Since 2004, ShabuShabu House in Honolulu has served authentic Japanese shabu-shabu in a setting that includes a personal hotplate at each of the restaurant’s 35 place settings. “These are convection cookers from Japan,” says Kenny Ikeguchi, general manager of the restaurant. “People don’t have to share a pot; they can cook for themselves.”

Ikeguchi, who says ShabuShabu House is the first Japanese hot pot restaurant in Hawaii, is from Osaka, home of Suehiro, the first hot pot restaurant in Japan. Suehiro himself called the culinary style “shabushabu” — in English, “swish-swish” — after the sound made when meat is held with chopsticks and swirled through boiling broth.

Though he was trained classically, and worked as a chef in a French restaurant in Manhattan for 10 years, Ikeguchi is an unabashed fan of Japanese hot pot cooking. “It’s healthy,” he explains. “We don’t use any broth; just simple seaweed and water. The fat is cooked out so you eat only the plain lean meat.”
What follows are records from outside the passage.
(* ===== verification/IioApp.v ===== *)
(** * The IIO application: [iio/iio.c], from [iio_init] to [iio_step]

    The application starts the daemon of [IiodConn] with the operations of
    [IioDevice] and [IioBuffer] and the description of [IioXml], and then runs
    it step by step.  Builds without a network are modelled: the transport is a
    UART or the functions of a local backend.  The theorems compose what the
    other files prove into what a client gets from a program that runs. *)
From Stdlib Require Import String.
From S2P Require Import Prelude Util CircularBuffer CString StrConv Iiod IiodConn IiodSafety IiodPoll IiodSession IiodTransfer.
From S2P Require Import IioValue IioDevice IioBuffer IioXml.

(** ** Data *)

(** The two functions of a transport, on the connection that they are given. *)
Record link (X : Type) : Type := Link {
  link_send : ptr -> list Z -> cmd X Z;
  link_recv : ptr -> Z -> cmd X (Z * list Z)
}.
Arguments Link {X} _ _.
Arguments link_send {X} _.
Arguments link_recv {X} _.

Record iio_device_init : Type := DeviceInit {
  di_name : list Z;
  di_dev : ptr;
  di_descriptor : positive;
  di_raw_buf : ptr;
  di_raw_buf_len : Z;
  di_trigger_id : option (list Z)
}.

Record iio_trigger_init : Type := TriggerInit {
  ti_name : list Z;
  ti_trig : ptr;
  ti_descriptor : positive
}.

Record iio_local_backend (X : Type) : Type := LocalBackend {
  lb_link : link X;
  lb_buff : list Z;
  lb_buff_len : Z
}.
Arguments LocalBackend {X} _ _ _.
Arguments lb_link {X} _.
Arguments lb_buff {X} _.
Arguments lb_buff_len {X} _.

(** An array with its count is a list. *)
Record iio_init_param (X : Type) : Type := IioInitParam {
  ii_phy_type : physical_link_type;
  ii_uart_desc : ptr;
  ii_local_backend : option (iio_local_backend X);
  ii_ctx_attrs : list iio_ctx_attr;
  ii_devs : list iio_device_init;
  ii_trigs : list iio_trigger_init
}.
Arguments IioInitParam {X} _ _ _ _ _ _.
Arguments ii_phy_type {X} _.
Arguments ii_uart_desc {X} _.
Arguments ii_local_backend {X} _.
Arguments ii_ctx_attrs {X} _.
Arguments ii_devs {X} _.
Arguments ii_trigs {X} _.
Located between Pensacola and Piikoi on the makai side of Kapiolani Boulevard, ShabuShabu House is a long, high-ceilinged room painted in cheerful shades of yellow and orange, decorated with images of various hot pot sets. The wall at the entrance is hung with photos — one of actor Josh Holloway, a couple of 2004 Miss Hawaii Jennifer Fairbank, and one of active-duty soldiers in combat gear holding a handwritten sign that says “I’d Rather Be At ShabuShabu House!”

Each custom-built place setting includes a cooker and a stainless-steel shabu-shabu pot, plus a basket holding three tall bottles — the restaurant’s famed house-made ginger, sesame seed and ponzu sauces. “I actually created them,” says Ikeguchi with quiet pride.
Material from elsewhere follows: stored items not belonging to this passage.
(* ===== verification/IioCapture.v ===== *)
(** * A client that captures blocks over a connection: [iio/iio.c], [iio/iiod.c]

    The composition of the whole: a client opens a device of a program that was
    started, asks for a number of blocks and closes the device.  What it gets
    are the driver's blocks, through the circular buffer of the device, the
    pieces that the daemon reads into its payload, and a transport that splits
    and stalls. *)
From Stdlib Require Import String.
From S2P Require Import Prelude Util CircularBuffer CString StrConv Iiod IiodConn IiodSession IiodTransfer.
From S2P Require Import IioDevice IioBuffer IioXml IioApp.

Section capture.
  Context {W : Type} (long_bits : Z) (spins fuel : nat).
  Context (device : positive -> iio_device (iio_mem W)) (trigger : positive -> iio_trigger (iio_mem W)).
  Context (len : Z) (name : list Z).
  Abbreviation dev := (dev_field name).
  Abbreviation mem := (iio_mem W).
  Abbreviation ap := (iio_application long_bits device trigger).
  Abbreviation bp := (iio_buffer_app (S spins) fuel device).
  Abbreviation drained := (drained quiet bp len dev).
  Abbreviation read_answer := (read_answer quiet bp len dev).

Lemma fixed_trig (d d' : iio_dev_priv) : fixed_part d' = fixed_part d -> trig_idx d' = trig_idx d.
Proof using. unfold fixed_part. by intros [=]. Qed.

(** Operations on a buffer fire no trigger. *)
Lemma quiet_kept i p (m m' : mem) d d' :
  quiet m -> others_kept i p m m' -> devs m !! i = Some d -> devs m' !! i = Some d' ->
  fixed_part d' = fixed_part d -> quiet m'.
Proof using.
  intros [Hf Hi] (Ht & Hd & _) E E' Hfix. split; [by rewrite Ht |]. rewrite Ht.
  apply Forall_lookup. intros k x Hk. destruct (decide (k = i)) as [-> | Hne].
  - rewrite E' in Hk. injection Hk as <-. rewrite (fixed_trig _ _ Hfix). by apply (Forall_lookup_1 _ _ _ _ Hi E).
  - rewrite Hd in Hk by done. by apply (Forall_lookup_1 _ _ _ _ Hi Hk).
Qed.

Lemma live_dev (m : mem) i d p blk s h R base : buf_live m i d p blk s h R base -> devs m !! i = Some d.
Proof using. intros Hl. apply Hl. Qed.

(** *** A block *)

(** The bytes of the buffer that were not read go to the client. *)
Lemma block_drained k : forall (m : mem) i d p blk s h R base,
  let n := Z.of_nat (length h) - R in
  buf_live m i d p blk s h R base -> c_str dev = Some (dev_id d) -> 0 < len -> (Z.to_nat n <= k)%nat ->
  0 < n -> n <= s < 2 ^ 31 -> s < Z.of_nat fuel -> quiet m ->
  exists calls m', drained n m (drop (Z.to_nat R) h) 0 m' calls /\
    buf_live m' i d p blk s h (Z.of_nat (length h)) base /\ iio_world m' = iio_world m /\ others_kept i p m m' /\
    quiet m'.
Proof using.
  induction k as [| k IH]; intros m i d p blk s h R base n Hl Hdev Hlen Hk Hn Hs Hfuel Hq; [lia |].
  pose proof (cb_rep_range _ _ _ _ _ _ _ _ (bo_rep _ _ _ _ _ _ _ _ (bl_open _ _ _ _ _ _ _ _ _ Hl))) as [_ HR].
  set (c := Z.min len n).
  destruct (iio_read_run spins fuel m i d p blk s h R c (bl_open _ _ _ _ _ _ _ _ _ Hl)) as (m1 & Ho1 & Em1 & Hfr1 & Hr1);
    [lia.. |].
  replace (Z.min (Z.of_nat (length h) - R) c) with c in * by lia. rewrite decide_False in Hr1 by lia.
  assert (buf_live m1 i d p blk s h (R + c) base) as Hl1.
  { rewrite Em1. eapply buf_live_cbs; [done | done | apply (bo_rep _ _ _ _ _ _ _ _ Ho1)]. }
  assert (others_kept i p m m1) as Hrest1.
  { rewrite Em1. by eapply with_cbs_rest. }
  pose proof (quiet_kept i p m m1 d d Hq Hrest1 (live_dev _ _ _ _ _ _ _ _ _ Hl) (live_dev _ _ _ _ _ _ _ _ _ Hl1) eq_refl) as Hq1.
  set (bytes := take (Z.to_nat c) (drop (Z.to_nat R) h)) in *.
  assert (Z.of_nat (length bytes) = c) as Hb by (unfold bytes; rewrite length_take, length_drop; lia).
  assert (bf_read bp dev c m = Done ((c, bytes), m1)) as Hread.
  { cbn [bf_read iio_buffer_app]. by rewrite Hdev. }
  destruct (Z.leb_spec n len) as [Hle | Hgt].
  - assert (c = n) as Ec by lia. exists 1%nat, m1.
    assert (drop (Z.to_nat R) h = bytes) as ->.
    { unfold bytes. rewrite take_ge; [done |]. rewrite length_drop. lia. }
    split; [apply dr_last; try done; [lia | fold c; by rewrite Hread, Ec] |].
    replace (R + c) with (Z.of_nat (length h)) in Hl1 by lia. splits; try done. by rewrite Em1.
  - assert (c = len) as Ec by lia.
    destruct (IH m1 i d p blk s h (R + c) base Hl1 Hdev Hlen) as (calls & m2 & Hdr & Hl2 & Hw2 & Hrest2 & Hq2); [lia.. | done |].
    exists (S calls), m2. splits; try done.
    + replace (drop (Z.to_nat R) h) with (bytes ++ drop (Z.to_nat (R + c)) h)%list.
      2:{ unfold bytes. rewrite Z2Nat.inj_add by lia. rewrite <- drop_drop. apply take_drop. }
      apply (dr_more quiet bp len dev n m c bytes m1 _ 0 m2 calls); try done; [lia.. |].
      by replace (n - c) with (Z.of_nat (length h) - (R + c)) by lia.
    + rewrite Hw2. by rewrite Em1.
    + by eapply others_kept_trans.
Qed.
Lemma net_ops_change : ops_change links_kept net_ops.
Proof using HN.
  unfold net_ops, iio_ops, iiod_copy_ops. split; cbn; intros f [= <-]; intros; try apply changes_devices.
  - apply changes_link. intros sk x sk' E. unfold net_link, socket_send in E. cbn in E.
    destruct ctx.2 as [q |]; [| by injection E as <- <-].
    eapply (changes_net (fun n id => net_send n id bytes)); [| exact E].
    intros i w y w' Ey. destruct (send_law (n := net) i bytes w) as (r & w2 & E2 & Eo & _). congruence.
  - apply changes_link. intros sk x sk' E. unfold net_link, socket_recv in E. cbn in E.
    destruct ctx.2 as [q |]; [| by injection E as <- <-].
    eapply (changes_net (fun n' id => net_recv n' id n)); [| exact E].
    intros i w y w' Ey. destruct (recv_law (n := net) i n w) as (r & w2 & E2 & Eo & _). congruence.
  - by intros s x y [= <- <-].
Qed.

(** What the daemon works on. *)
Definition daemon_state (s : st) : daemons * (mem * link_state) :=
  (st_iiod (ns_app s), (st_mem (ns_app s), st_link (ns_app s))).

(** The client that is next takes a step of its connection, and then waits
    behind the others, or it has left and everything of it is given back, but
    for a socket that the network does not close.  The step of the connection
    need not return: the client can send what nothing checks, and a cyclic
    buffer keeps the daemon from returning. *)
Definition turn_of (l : list client) (G : gset positive) (s : st) (step : outcome (Z * st)) : Prop :=
  match l with
  | [] => step = Done (- EAGAIN, s)
  | x :: rest =>
      match iiod_conn_step long_bits fuel (Some pi) (cl_id x) (daemon_state s) with
      | Done (ret, (J, (m, sk))) => exists s', step = Done (ret, s') /\
          if ret =? - ENOTCONN then exists G', more_left G G' /\ owned rest G' m s'
          else owned (rest ++ [x]) G m s' /\ daemon_state s' = (J, (m, sk))
      | Undef => step = Undef
      | NoFuel => step = NoFuel
      end
  end.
Meals are ordered by the set at ShabuShabu House, and a dozen are offered. The most popular is the House Special Beef and Pork ($11.95 at lunch; $15.95 at dinner); a Seafood Set ($21.75) includes shrimp, scallops, squid, clams and filleted fish. Four sets with various combinations of Black Angus Rib-eye Beef, Prime Pork Loin and Black Tiger prawn shrimp are available, all at $24.95. But the tastiest hot pots at ShabuShabu House might be the two that feature premium Kobe-style Washugyu beef.

“We have the best deal in town: $34.95 for Kobe-style beef!” says Ikeguchi. “A lot of people come in only for this. The taste of Kobe … it’s tender and tasty, and very special. You cannot compare it to regular beef.”

All sets come with rice and a plate of fresh choy sum, Chinese cabbage, zucchini, udon noodles, tofu (from Mrs. Cheng’s in Waipahu, according to Ikeguchi) and housemade gyoza. There’s also a piece of kombu (seaweed) to flavor the water in the shabu-shabu pot; non-traditionalists may order a shoyu soup base or chicken broth for $2 extra, if they prefer.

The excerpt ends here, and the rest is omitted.